Advice is everywhere! You will hear it from your television, from your friends and relatives, from your teachers, when you log in to your social media, here on Vocal and even from strangers in the streets.

We love to give and receive advice. Most of us also love to seek it. Seeking advice especially when making decisions is important and even recommended. It will give you a wide range of choices to choose from, it can be informative and can help you make the best decisions.

When going through a bad situation, good advice can help us cope through and even overcome it.

Even though the advice may be easily available, that doesn’t necessarily mean that all the advice we give or receive is good.

Sometimes we advise because it is asked of us and sometimes it may be unsolicited which can be annoying especially when you are the recipient.

“Coaches don’t play.”

Is what we say when we give people advice that we can’t follow ourselves or are not in a position to do so. A single person giving relationship advice is a good example of this saying.

“Preaching water and drinking wine.”

Is what we say when the person giving us advice does the exact opposite of what they are telling us. When someone tells you to spend all your money because life is short yet they are quietly saving theirs is a portrayal of this. Another example is a preacher telling you to shun material property and instead aspire for heavenly riches while they are living lavishly in sprawling mansions, driving supercars and flying in private jets.

Misleading advice

Some advice can be given with the sole purpose of misleading others especially those with gullible minds. A cult leader or politician issuing harmful or unlawful orders or directions to their gullible followers in an example.

Manipulation

Others may use their position and opportunities of giving the advice to manipulate their audiences for personal gain. When a salesman pushes their product to you even when they know its faults or when a preacher threatens you with eternal damnation for not giving them offerings are prime examples.

To avoid being misled or being manipulated, and to benefit from the information that others give you, it is important to discern good advice from the bad.

Here are questions to ask yourself when giving and especially when receiving advice.

Is it helpful?

Is the advice you are getting adding value to your life. Does it improve it?

If you followed some advice you received and it left you satisfied, happy and thriving that would be helpful and good advice.

Is it in line with your beliefs and values?

Any advice that conflicts with your core beliefs and values is not good advice.

As a vegan, any health advice that tells you to consume animal products to fix a health issue might do more harm than good. As breaking a core belief might come along with its fair share of inner conflict, such advice would not be helpful.

Telling a Muslim to consume pork or a Buddhist to consume beef would be disrespectful as it would conflict with their religious beliefs.

Fashion advice that would have women practising Islam reveal their hair would not be good.

Is it lawful?

If some advice pushes you to break the law, then that is bad advice.

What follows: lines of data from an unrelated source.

Lemma first_fork_pre : exists k p l L vs ip, fork_pre k 0 p l L vs 0 ip /\ length vs = 1%nat /\ (21 <= length l)%nat /\
  (exists q, k_procs k !! 1%nat = Some q /\ pr_state q = UNUSED) /\ pr_killed p = 0 /\ pr_sz p = PGSIZE /\
  (forall j q, k_procs k !! j = Some q -> pr_parent q = None).
Proof.
  destruct first_memory as (tf & root & m & h & L & l & vs & U & Ptf & Hvs & Hnd & Hl). cbv zeta in U.
  set (p := first_with tf root) in *. set (k := set_k_mem m _) in *.
  assert (forall j q, k_procs k !! j = Some q -> (j = 0%nat /\ q = p) \/ q = proc0) as Hps.
  { intros j q. change (k_procs k) with (<[0%nat := p]> (<[0%nat := first_proc]> (<[0%nat := set_pr_pid 1 (set_pr_state RUNNING proc0)]> (replicate NPROC proc0)))).
    rewrite !list_insert_insert_eq. intros [(<- & <- & _)|[_ Hj]]%list_lookup_insert_Some; [by left|right]. by apply lookup_replicate_1 in Hj as [-> _]. }
  exists k, p, l, L, vs, (set_i_ref 1 inode0). split; [constructor|].
  - constructor; try done.
  - apply (ut_alloc _ _ _ _ _ _ U).
  - intros j q Hj Hs. destruct (Hps j q Hj) as [[_ ->]| ->]; [done|done].
  - done.
  - apply (ut_uvm _ _ _ _ _ _ U).
  - unfold TRAPFRAME, TRAMPOLINE. simpl. lia.
  - rewrite Hvs. done.
  - exact Hnd.
  - done.
  - intros fd f Hfd. exists (set_f_ref 1 file0). change (pr_ofile p) with (<[0%nat := Some 0%nat]> (replicate NOFILE None)) in Hfd.
    apply list_lookup_insert_Some in Hfd as [(<- & [= <-] & _)|[_ Hfd]]; [split; [done|simpl; lia]|]. by apply lookup_replicate_1 in Hfd as [? _].
  - split; [done|]. split; [done|]. simpl. lia.
  - split; [done|]. split; [done|]. split; [by exists proc0|]. split; [done|]. split; [done|]. intros j q Hj. by destruct (Hps j q Hj) as [[_ ->]| ->].
Qed.

Lemma fork_correct_witness : exists k i p l L vs c ip k', fork_pre k i p l L vs c ip /\ fork k = Ret (k_nextpid k) k' /\
  exists np q, k_procs k' !! np = Some q /\ pr_state q = RUNNABLE /\ pr_parent q = Some i.
Proof.
  destruct first_fork_pre as (k & p & l & L & vs & ip & P & Hvs & Hl & (q1 & Hq1 & Hs1) & _).
  destruct (fork_correct k 0 p l L vs 0 ip P) as (r & k' & E & R). exists k, 0%nat, p, l, L, vs, 0%nat, ip, k'. split; [exact P|].
  destruct R as [ps pid k' l' [Hno|Hc] _ _ _ _|np q tf root L' vs' l' fs k' Hnp _ _ _ _ _ _ _ _ _ M].
  - by destruct (Hno 1%nat q1 Hq1).
  - lia.
  - split; [exact E|]. exists np, (fork_child 0 p 0 (k_nextpid k) tf root q). split; [|split; reflexivity]. rewrite (ms_procs _ _ _ M). apply list_lookup_insert_eq. by eapply lookup_lt_Some.
Defined.
(* ===== verification/Exec.v ===== *)
(** Program loading: kernel/exec.c.

    argv is a list of strings.  The jumps to [bad] become the [None] results of
    the parts below; exec() then releases what is held at that point. *)

From Stdlib Require Import ZArith Lia.
From stdpp Require Import base gmap strings list numbers.
From S2P Require Import Prelude Params State Spinlock Sched CString Kalloc Vm Copy Uart Printf Console.
From S2P Require Import Frame Bio Cache Log Fs Dir Pipe File Proc.

Open Scope Z_scope.

(** elf.h: struct elfhdr is 64 bytes, struct proghdr 56. *)
Abbreviation ELF_MAGIC := 1179403647. (* 0x464C457F *)
Abbreviation SIZEOF_ELFHDR := 64.
Abbreviation SIZEOF_PROGHDR := 56.
Abbreviation ELF_PROG_LOAD := 1.

Definition get64 (off : nat) (bs : list Z) : Z := of_bytes (getb off 8 bs).

Record elfhdr := Elfhdr { elf_magic : Z; elf_entry : Z; elf_phoff : Z; elf_phnum : Z }.
Definition decode_elfhdr (b : list Z) : elfhdr :=
  Elfhdr (get32 0 b) (get64 24 b) (get64 32 b) (get16 56 b).

Record proghdr := Proghdr { ph_type : Z; ph_off : Z; ph_vaddr : Z; ph_filesz : Z; ph_memsz : Z }.
Definition decode_proghdr (b : list Z) : proghdr :=
  Proghdr (get32 0 b) (get64 8 b) (get64 16 b) (get64 32 b) (get64 40 b).

(** The part of the path after the last slash. *)
Fixpoint last_elem (s last : list Z) : list Z :=
  match s with
  | [] => last
  | c :: s => last_elem s (if c =? slash then s else last)
  end.

Section exec.
Context `{DD : DiskDriver} `{KI : KernelImage} `{CA : CodeAddrs}.

Fixpoint loadseg_loop (fuel : nat) (pagetable va : Z) (ip : nat) (offset sz i : Z) : M Z :=
  match fuel with
  | O => nofuel
  | S fuel =>
      if negb (i <? sz) then mret 0 else
      pa ← walkaddr pagetable (u64 (va + i));
      if pa =? 0 then panic "loadseg: address should exist" else
      let n := if sz - i <? PGSIZE then sz - i else PGSIZE in
      '(r, _) ← readi ip (DKern pa) (u32 (offset + i)) n;
      if negb (r =? n) then mret (-1)
      else loadseg_loop fuel pagetable va ip offset sz (u32 (i + PGSIZE))
  end.

(** Load a program segment into pagetable at virtual address va. *)
Definition loadseg (pagetable va : Z) (ip : nat) (offset sz : Z) : M Z :=
  loadseg_loop (Z.to_nat (sz / PGSIZE) + 2) pagetable va ip offset sz 0.

(** Load program into memory: [true] when every segment was loaded, and sz. *)
Fixpoint load_segments (n : nat) (pagetable : Z) (ip : nat) (off sz : Z) : M (bool * Z) :=
  match n with
  | O => mret (true, sz)
  | S n =>
      '(r, b) ← readi ip DLocal (u32 off) SIZEOF_PROGHDR;
      if negb (r =? SIZEOF_PROGHDR) then mret (false, sz) else
      let ph := decode_proghdr b in
      if negb (ph_type ph =? ELF_PROG_LOAD) then
        load_segments n pagetable ip (i32 (off + SIZEOF_PROGHDR)) sz
      else if ph_memsz ph <? ph_filesz ph then mret (false, sz)
      else if u64 (ph_vaddr ph + ph_memsz ph) <? ph_vaddr ph then mret (false, sz)
      else
        sz1 ← uvmalloc pagetable sz (u64 (ph_vaddr ph + ph_memsz ph));
        if sz1 =? 0 then mret (false, sz)
        else if negb (ph_vaddr ph `mod` PGSIZE =? 0) then mret (false, sz1)
        else
          r ← loadseg pagetable (ph_vaddr ph) ip (u32 (ph_off ph)) (u32 (ph_filesz ph));
          if r <? 0 then mret (false, sz1)
          else load_segments n pagetable ip (i32 (off + SIZEOF_PROGHDR)) sz1
  end.

(** Push argument strings; [ustack] is filled in order. *)
Fixpoint push_args (argv : list (list Z)) (argc : nat) (pagetable sp stackbase : Z) (ustack : list Z)
  : M (option (Z * list Z)) :=
  match argv with
  | [] => mret (Some (sp, ustack))
  | s :: argv =>
      if (MAXARG <=? argc)%nat then mret None else
      let sp := u64 (sp - (Z.of_nat (length s) + 1)) in
      let sp := sp - sp `mod` 16 in
      if sp <? stackbase then mret None else
      r ← copyout pagetable sp (s ++ [0]);
      if r <? 0 then mret None
      else push_args argv (S argc) pagetable sp stackbase (ustack ++ [sp])
  end.

(** The user stack: two pages at the next page boundary, the second with the
    argument strings and the array of their addresses.  The result is sz, and sp
    unless something failed. *)
Definition exec_stack (pagetable sz : Z) (argv : list (list Z)) : M (Z * option Z) :=
  let sz := PGROUNDUP sz in
  sz1 ← uvmalloc pagetable sz (u64 (sz + 2 * PGSIZE));
  if sz1 =? 0 then mret (sz, None) else
  uvmclear pagetable (u64 (sz1 - 2 * PGSIZE));;
  r ← push_args argv 0 pagetable sz1 (u64 (sz1 - PGSIZE)) [];
  match r with
  | None => mret (sz1, None)
  | Some (sp, ustack) =>
      let sp := u64 (sp - (Z.of_nat (length argv) + 1) * 8) in
      let sp := sp - sp `mod` 16 in
      if sp <? u64 (sz1 - PGSIZE) then mret (sz1, None) else
      r ← copyout pagetable sp (concat (bytes_of 8 <$> (ustack ++ [0])));
      if r <? 0 then mret (sz1, None) else mret (sz1, Some sp)
  end.

(** The part of exec() up to the end of the transaction: the ELF header, the new
    page table and its size, or [None] after the cleanup of [bad]. *)
Definition exec_image (i ip : nat) : M (option (elfhdr * Z * Z)) :=
  '(r, b) ← readi ip DLocal 0 SIZEOF_ELFHDR;
  let elf := decode_elfhdr b in
  if negb (r =? SIZEOF_ELFHDR) || negb (elf_magic elf =? ELF_MAGIC) then
    iunlockput ip;; end_op;; mret None
  else
  pagetable ← proc_pagetable i;
  if pagetable =? 0 then iunlockput ip;; end_op;; mret None else
  '(ok, sz) ← load_segments (Z.to_nat (elf_phnum elf)) pagetable ip (i32 (elf_phoff elf)) 0;
  if negb ok then
    proc_freepagetable pagetable sz;;
    iunlockput ip;; end_op;; mret None
  else
    iunlockput ip;; end_op;; mret (Some (elf, pagetable, sz)).

Definition exec (path : list Z) (argv : list (list Z)) : M Z :=
  i ← curproc;
  begin_op;;
  ip ← namei path;
  match ip with
  | None => end_op;; mret (-1)
  | Some ip =>
      ilock ip;;
      r ← exec_image i ip;
      match r with
      | None => mret (-1)
      | Some (elf, pagetable, sz) =>
          i ← curproc;
          p ← getproc i;
          let oldsz := pr_sz p in
          '(sz, r) ← exec_stack pagetable sz argv;
          match r with
          | None => proc_freepagetable pagetable sz;; mret (-1)
          | Some sp =>
              tf_write i TF_A1 sp;;
              modproc i (set_name (last_elem path path));;
              p ← getproc i;
              let oldpagetable := pr_pagetable p in
              modproc i (fun p => set_pr_sz sz (set_pr_pagetable pagetable p));;
              tf_write i TF_EPC (elf_entry elf);;
              tf_write i TF_SP sp;;
              proc_freepagetable oldpagetable oldsz;;
              mret (Z.of_nat (length argv))
          end
      end
  end.

End exec.
(* ===== verification/Write.v ===== *)
(** writei() (kernel/fs.c): writing the bytes of a file inside a transaction. *)

From Stdlib Require Import ZArith Lia.
From stdpp Require Import base gmap strings list numbers.
From S2P Require Import Prelude Params State Spinlock Sched CString Kalloc Vm PageTable UserMem Copy Frame CopySpec.
From S2P Require Import Bio Cache Virtio Demo Log Commit Transaction Fs Dir DemoFs Blocks Content Alloc Dinode.

Open Scope Z_scope.

(** ** Storing bytes in a list *)

Lemma putb_putb off bs cs l : (off <= length l)%nat ->
  putb (off + length bs) cs (putb off bs l) = putb off (bs ++ cs) l.
Proof.
  intros Hl. unfold putb. rewrite length_app. pose proof (length_take_le l off Hl) as Ht.
  rewrite (take_app_ge (take off l)) by lia. rewrite Ht.
  replace (off + length bs - off)%nat with (length bs) by lia. rewrite take_app_length.
  rewrite (drop_app_ge (take off l)) by lia. rewrite Ht.
  replace (off + length bs + length cs - off)%nat with (length bs + length cs)%nat by lia.
  rewrite (drop_app_ge bs) by lia. rewrite drop_drop, <- !app_assoc. do 4 f_equal. lia.
Qed.

Lemma putb_nil off l : (off <= length l)%nat -> putb off [] l = l.
Proof. intros H. unfold putb. simpl. rewrite Nat.add_0_r. apply take_drop. Qed.

Lemma lookup_putb_ext off v bs i :
  (off <= length bs)%nat ->
  putb off v bs !! i = if decide (off <= i < off + length v)%nat then v !! (i - off)%nat else bs !! i.
Proof.
  intros Hl. unfold putb. pose proof (length_take_le bs off Hl) as Ht. case_decide as Hi.
  - rewrite lookup_app_r by lia. rewrite Ht. by rewrite lookup_app_l by lia.
  - destruct (decide (i < off)%nat).
    + rewrite lookup_app_l by lia. by rewrite lookup_take_lt.
    + rewrite lookup_app_r by lia. rewrite Ht, lookup_app_r by lia. rewrite lookup_drop. f_equal. lia.
Qed.

Lemma length_putb_ext off v bs : (off <= length bs)%nat ->
  length (putb off v bs) = Nat.max (length bs) (off + length v).
Proof. intros H. unfold putb. rewrite !length_app, length_take, length_drop. lia. Qed.

(** ** The inode with another size *)

Lemma inode_ok_size k ip s :
  inode_ok k ip -> 0 <= s <= MAXFILE * 1024 -> (forall bn, 0 <= bn -> bn * 1024 < s -> iblock k ip bn <> 0) ->
  inode_ok k (set_i_size s ip).
Proof. intros [] Hs Hh. by constructor. Qed.

Lemma inode_ok_shrink k ip s s' :
  inode_ok k (set_i_size s ip) -> 0 <= s' <= s -> inode_ok k (set_i_size s' ip).
Proof.
  intros [I1 I2 I3 I4 I5 I6 I7 I8] Hs. constructor; try done; simpl in *; [lia|]. intros bn Hb Hlt. apply I8; [done|].
  simpl. lia.
Qed.

Lemma set_i_size_id ip : set_i_size (i_size ip) ip = ip.
Proof. by destruct ip. Qed.

(** A block of the file is overwritten. *)
Lemma inode_ok_set k k' ip a d :
  fs_layout k -> set_block a d k k' -> data_start (k_sb k) <= a -> a <> iind ip -> inode_ok k ip ->
  inode_ok k' ip /\ forall x, iblock k' ip x = iblock k ip x.
Proof.
  intros FL A Ha Hne IO. assert (forall x, iblock k' ip x = iblock k ip x) as Hb.
  { intros x. apply iblock_keep. intros _. by apply A. }
  split; [|done]. destruct IO. constructor; try done; intros; rewrite ?Hb in *; auto;
    apply (set_data_block k k' a d); auto.
Qed.

(** [m] bytes from offset [off], inside one block of the file, are replaced: the
    contents of the file, extended to the end of the write, change accordingly. *)
Lemma content_write k k' ip ip' a bs off s :
  0 <= off <= s -> Z.of_nat (length bs) + off `mod` 1024 <= 1024 -> length (kview k' a) = BSIZE ->
  (forall x, 0 <= x < MAXFILE -> x <> off / 1024 -> iblock k' ip' x = iblock k ip x) ->
  (forall x, 0 <= x < MAXFILE -> x <> off / 1024 -> x * 1024 < s -> kview k' (iblock k ip x) = kview k (iblock k ip x)) ->
  iblock k' ip' (off / 1024) = a -> s <= MAXFILE * 1024 ->
  (off / 1024 * 1024 < s -> forall j, (j < Z.to_nat (off `mod` 1024) \/ Z.to_nat (off `mod` 1024) + length bs <= j)%nat ->
     kview k' a !! j = kview k (iblock k ip (off / 1024)) !! j) ->
  getb (Z.to_nat (off `mod` 1024)) (length bs) (kview k' a) = bs ->
  content k' (set_i_size (Z.max s (off + Z.of_nat (length bs))) ip') = putb (Z.to_nat off) bs (content k (set_i_size s ip)).
Proof.
  intros Ho Hm Hla Hbl Hvi Ha HM Hold Hnew.
  assert (length (content k (set_i_size s ip)) = Z.to_nat s) as Hlc by apply length_content.
  apply list_eq. intros j. rewrite lookup_putb_ext by lia.
  destruct (decide (j < Z.to_nat (Z.max s (off + Z.of_nat (length bs))))%nat) as [Hj|Hj].
  2: { rewrite lookup_ge_None_2 by (rewrite length_content; simpl; lia). rewrite decide_False by lia.
       symmetry. apply lookup_ge_None_2. lia. }
  rewrite lookup_content by done. unfold fbyte.
  change (iblock k' (set_i_size _ ip') (Z.of_nat j / 1024)) with (iblock k' ip' (Z.of_nat j / 1024)).
  case_decide as Hin.
  - assert (Z.of_nat j / 1024 = off / 1024) as -> by dlia. rewrite Ha.
    rewrite <- Hnew. rewrite lookup_getb, decide_True by lia.
    replace (Z.to_nat (Z.of_nat j `mod` 1024)) with (Z.to_nat (off `mod` 1024) + (j - Z.to_nat off))%nat by dlia.
    symmetry. apply list_lookup_lookup_total_lt. rewrite Hla. dlia.
  - rewrite lookup_content by (simpl; lia). f_equal. unfold fbyte.
    change (iblock k (set_i_size s ip) (Z.of_nat j / 1024)) with (iblock k ip (Z.of_nat j / 1024)).
    destruct (decide (Z.of_nat j / 1024 = off / 1024)) as [E|E].
    + rewrite E, Ha. rewrite !list_lookup_total_alt. f_equal. apply Hold; dlia.
    + rewrite Hbl, Hvi by (done || dlia). done.
Qed.

(** ** What a write does *)

(** The blocks of the inode. *)
Definition owned (k : kst) (ip : inode) (x : Z) : Prop :=
  x = iind ip \/ exists bn, 0 <= bn < MAXFILE /\ iblock k ip bn = x.

(** The bytes [bs] have been written at [off] to inode [i], whose contents were
    regarded as [s] bytes long; [c] blocks were allocated.  No inode block and no
    block of another file has changed. *)
Record wrote (i : nat) (S : gset Z) (c : nat) (off : Z) (bs : list Z) (s : Z) (k : kst) (ip : inode) (k' : kst) (ip' : inode)
  : Prop := Wrote {
  wr_step : fstep k k';
  wr_inodes : k_inodes k' = <[i := ip']> (k_inodes k);
  wr_meta : meta_used k';
  wr_like : ip' = set_i_addrs (i_addrs ip') ip;
  wr_data : forall x, data_block k x -> data_block k' x;
  wr_free : free_blocks k' = drop c (free_blocks k);
  wr_ok : inode_ok k' (set_i_size (Z.max s (off + Z.of_nat (length bs))) ip');
  wr_content : content k' (set_i_size (Z.max s (off + Z.of_nat (length bs))) ip') =
    putb (Z.to_nat off) bs (content k (set_i_size s ip));
  wr_indS : iind ip' <> 0 -> iind ip' ∈ S;
  wr_own : forall x, owned k' ip' x -> owned k ip x \/ ~ data_block k x;
  wr_keep : forall x, x < sb_bmapstart (k_sb k) \/ (data_block k x /\ ~ owned k ip x) -> kview k' x = kview k x }.

Lemma wrote_nil i S off s k ip :
  k_inodes k !! i = Some ip -> meta_used k -> inode_ok k (set_i_size s ip) -> 0 <= off <= s ->
  (iind ip <> 0 -> iind ip ∈ S) -> wrote i S 0 off [] s k ip k ip.
Proof.
  intros Hi HM IO Ho HS. assert (Z.max s (off + Z.of_nat (length ([] : list Z))) = s) as E by (simpl; lia).
  constructor; rewrite ?E; auto.
  - done.
  - by rewrite list_insert_id.
  - by destruct ip.
  - rewrite putb_nil; [done|]. rewrite length_content. simpl. lia.
Qed.

Lemma wrote_app i S c1 c2 off bs cs s k ip k1 ip1 k2 ip2 :
  0 <= off <= s ->
  wrote i S c1 off bs s k ip k1 ip1 ->
  wrote i S c2 (off + Z.of_nat (length bs)) cs (Z.max s (off + Z.of_nat (length bs))) k1 ip1 k2 ip2 ->
  wrote i S (c1 + c2) off (bs ++ cs) s k ip k2 ip2.
Proof.
  intros Ho [S1 I1 M1 L1 D1 F1 O1 C1 N1 W1 K1] [S2 I2 M2 L2 D2 F2 O2 C2 N2 W2 K2]. pose proof (step_sb _ _ S1) as Es.
  assert (Z.max s (off + Z.of_nat (length (bs ++ cs))) =
    Z.max (Z.max s (off + Z.of_nat (length bs))) (off + Z.of_nat (length bs) + Z.of_nat (length cs))) as E.
  { rewrite length_app. lia. }
  constructor; rewrite ?E; auto.
  - by etrans.
  - rewrite I2, I1. apply list_insert_insert_eq.
  - rewrite L2, L1. by destruct ip.
  - rewrite F2, F1. apply drop_drop.
  - rewrite C2, C1. replace (Z.to_nat (off + Z.of_nat (length bs))) with (Z.to_nat off + length bs)%nat by lia.
    apply putb_putb. rewrite length_content. simpl. lia.
  - intros x [Hx|Hx]%W2; [auto|]. right. auto.
  - intros x Hx. rewrite K2; [by apply K1|]. rewrite Es. destruct Hx as [Hx|[Hx Hno]]; [by left|right].
    split; [auto|]. intros [?|?]%W1; done.
Qed.

Section write.
Context `{DL : DiskLaws} `{KI : KernelImage}.

(** One iteration of the loop of writei(), apart from the copy. *)
Lemma write_block k me p S i ip off bs s :
  ftx k me p ∅ S -> fs_layout k -> meta_used k -> k_inodes k !! i = Some ip ->
  inode_ok k (set_i_size s ip) -> 0 <= i_size ip <= s -> 0 <= off <= s -> s <= MAXFILE * 1024 ->
  off + Z.of_nat (length bs) <= MAXFILE * 1024 -> (0 < length bs)%nat ->
  Z.of_nat (length bs) + off `mod` 1024 <= 1024 -> Forall byte_ok bs ->
  let bn := off / 1024 in
  may_alloc k S (need k ip bn) -> (iblock k ip bn <> 0 -> iblock k ip bn ∈ S) -> (iind ip <> 0 -> iind ip ∈ S) ->
  exists a k1 ip1 bp k2 k3 k4 k5,
    bmap i bn k = Ret a k1 /\ getinode i k1 = Ret ip1 k1 /\ i_dev ip1 = ROOTDEV /\ bread ROOTDEV a k1 = Ret bp k2 /\
    quiet k2 me p /\ k_mem k2 = k_mem k /\
    bupdate bp (putb (Z.to_nat (off `mod` 1024)) bs) k2 = Ret tt k3 /\ log_write bp k3 = Ret tt k4 /\
    brelse bp k4 = Ret tt k5 /\ ftx k5 me p ∅ S /\ wrote i S (need k ip bn) off bs s k ip k5 ip1 /\
    ((Z.of_nat NDIRECT <= bn -> iind ip1 <> 0) /\ (bn < Z.of_nat NDIRECT -> iind ip1 = iind ip)) /\
    forall x, 0 <= x < MAXFILE -> x <> bn -> iblock k5 ip1 x = iblock k ip x.
Proof.
  intros HF FL HM Hi IO Hsz Ho HsM HoM Hpos Hm Hb bn HA HbS HiS.
  assert (inode_ok k ip) as IO0 by (rewrite <- (set_i_size_id ip); by eapply inode_ok_shrink).
  assert (0 <= bn < MAXFILE) as Hbn by (unfold bn; dlia).
  destruct (bmap_ok k me p S i ip bn HF FL HM Hi IO0 Hbn HA HbS HiS) as (a & k1 & ip1 & E1 & F1 & BM).
  destruct BM as [[G1 G2 G3 G4 G5 G6 G7 G8 G9] Ha Hane HaS HindS Hoth Hsame Hfresh Hind].
  assert (k_inodes k1 !! i = Some ip1) as Hi1 by (rewrite G2; apply list_lookup_insert_eq; by eapply lookup_lt_Some).
  pose proof (fs_layout_step _ _ G1 FL) as FL1. pose proof (step_sb _ _ G1) as Es1.
  assert (data_block k1 a) as Hda by (rewrite <- Ha; apply G4; [done|by rewrite Ha]).
  pose proof (data_disk _ _ FL1 Hda) as Hdd. assert (size (∅ : gmap Z nat) <= 1)%nat as Hs0 by (rewrite map_size_empty; lia).
  destruct (ftx_bread k1 me p ∅ S a F1 Hs0 (lookup_empty _) Hdd) as (bp & k2 & x & E2 & _ & _ & F2 & A2).
  pose proof (lookup_insert_eq (∅ : gmap Z nat) a bp) as Hl.
  destruct (ftx_block_ok _ _ _ _ _ _ F1 Hdd) as [Hla Hba].
  assert (length (putb (Z.to_nat (off `mod` 1024)) bs (kview k1 a)) = BSIZE) as Hlp.
  { rewrite length_putb; [done|]. rewrite Hla. dlia. }
  destruct (ftx_update k2 me p (<[a := bp]> ∅) S a bp (putb (Z.to_nat (off `mod` 1024)) bs) F2 Hl HaS)
    as (k3 & k4 & E3 & E4 & F4 & A4).
  { rewrite (sa_view _ _ A2). split; [done|by apply putb_bytes_ok]. }
  rewrite (sa_view _ _ A2) in A4.
  destruct (ftx_brelse k4 me p (<[a := bp]> ∅) S a bp F4 Hl) as (k5 & E5 & F5 & A5).
  rewrite delete_insert_id in F5 by apply lookup_empty.
  pose proof (set_same _ _ _ _ _ (same_set _ _ _ _ _ A2 A4) A5) as A15.
  exists a, k1, ip1, bp, k2, k3, k4, k5. split; [done|]. split; [by apply getinode_eq|]. split; [apply G4|].
  split; [done|]. split; [by eapply ftx_quiet|]. split.
  { rewrite (fr_mem _ _ (fs_frame _ _ (sa_step _ _ A2))). apply (fr_mem _ _ (fs_frame _ _ G1)). }
  split; [done|]. split; [done|]. split; [done|]. split; [done|].
  assert (a <> iind ip1) as Hai by (rewrite <- Ha; apply G4; [done|by rewrite Ha]).
  assert (data_start (k_sb k1) <= a) as Hds by apply Hda.
  destruct (inode_ok_set k1 k5 ip1 a _ FL1 A15 Hds Hai G4) as [G4' Hb5].
  assert (forall y, 0 <= y < MAXFILE -> y <> bn -> iblock k5 ip1 y = iblock k ip y) as Hoth5.
  { intros y Hy Hne. rewrite Hb5. auto. }
  assert (forall y, data_block k y -> y <> a -> y <> iind ip -> kview k5 y = kview k y) as Hkeep.
  { intros y Hy Hya Hyi. rewrite (st_other _ _ _ _ A15) by done. apply G9. by right. }
  assert (forall y, 0 <= y < MAXFILE -> iblock k ip y <> 0 -> y <> bn -> iblock k ip y <> a) as Hnea.
  { intros y Hy Hy0 Hyb Eya. apply Hyb, (io_inj _ _ G4' y bn Hy Hbn); rewrite ?Hoth5, ?Hb5, ?Ha by done; congruence. }
  split; [|split; [exact Hind|exact Hoth5]].
  constructor; auto.
  - etrans; [exact G1|apply A15].
  - by rewrite (st_inodes _ _ _ _ A15).
  - by eapply set_data_meta.
  - intros y Hy. by apply (set_data_block k1 k5 a _ y FL1 A15 Hds), G6.
  - by rewrite (set_data_free k1 k5 a _ FL1 A15 Hds).
  - apply inode_ok_size; [done|lia|]. intros y Hy Hlt. destruct (decide (y = bn)) as [->|Hne]; [by rewrite Hb5, Ha|].
    rewrite Hoth5 by lia. apply (io_holes _ _ IO); [done|]. simpl. unfold bn in *. dlia.
  - apply (content_write k k5 ip ip1 a bs off s Ho ltac:(lia)); auto; fold bn.
    + by rewrite (st_view _ _ _ _ A15).
    + intros y Hy Hne Hlt. pose proof (io_holes _ _ IO y ltac:(lia) ltac:(simpl; lia)) as Hy0.
      change (iblock k ip y <> 0) in Hy0. apply Hkeep; [by apply IO0|auto|by apply IO0].
    + by rewrite Hb5.
    + intros Hlt j Hj. pose proof (io_holes _ _ IO bn ltac:(lia) ltac:(simpl; unfold bn in *; lia)) as Hb0.
      change (iblock k ip bn <> 0) in Hb0. rewrite <- (Hsame Hb0), (st_view _ _ _ _ A15), lookup_putb by (rewrite Hla; dlia).
      rewrite decide_False by lia. rewrite G9; [done|]. rewrite (Hsame Hb0). right. split; by apply IO0.
    + rewrite (st_view _ _ _ _ A15). apply getb_putb_same. rewrite Hla. dlia.
  - intros y [->|(z & Hz & <-)].
    + destruct G7 as [->|Hn]; [left; by left|by right].
    + rewrite Hb5. destruct (decide (z = bn)) as [->|Hne]; [|left; right; exists z; by rewrite Hoth].
      rewrite Ha. destruct (decide (iblock k ip bn = 0)) as [H0|H0]; [right; auto|left; right]. exists bn. by rewrite (Hsame H0).
  - intros y [Hy|[Hy Hno]].
    + rewrite (st_other _ _ _ _ A15); [apply G9; by left|]. intros ->. rewrite Es1 in Hds. unfold data_start in Hds.
      destruct FL. dlia.
    + apply Hkeep; [done|..].
      * intros ->. destruct (decide (iblock k ip bn = 0)) as [H0|H0]; [by apply (Hfresh H0)|]. apply Hno. right. exists bn.
        by rewrite (Hsame H0).
      * intros ->. apply Hno. by left.
Qed.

When going through some financial troubles, anyone who would tell you to commit fraud, to con others or steal from them would be giving you bad advice.

While thinking that you may be fixing an issue, engaging in unlawful and illegal activities could end up pulling you into even bigger troubles such as imprisonment or even death.

Is it simple?

Good advice is easy to understand and to follow through. It is advice that is presented in simple language and with clear instructions that are also easy to follow.

Is it healthy?

If someone tells you to engage in cocaine to deal with your depression or to go to steal to deal with your money problems, then that is outrightly bad advice.

When going through some troubles in your relationship and someone tells you to go have physical fights to solve them, then that is bad advice.

Good advice is healthy mentally, physically and emotionally. It does not cause trouble, lead to self-harm or cause harm to others.

Is it trustworthy?

You should be able to trust the advice someone is giving you. For that advice to be beneficial, it is also important that the person giving it be trustworthy too.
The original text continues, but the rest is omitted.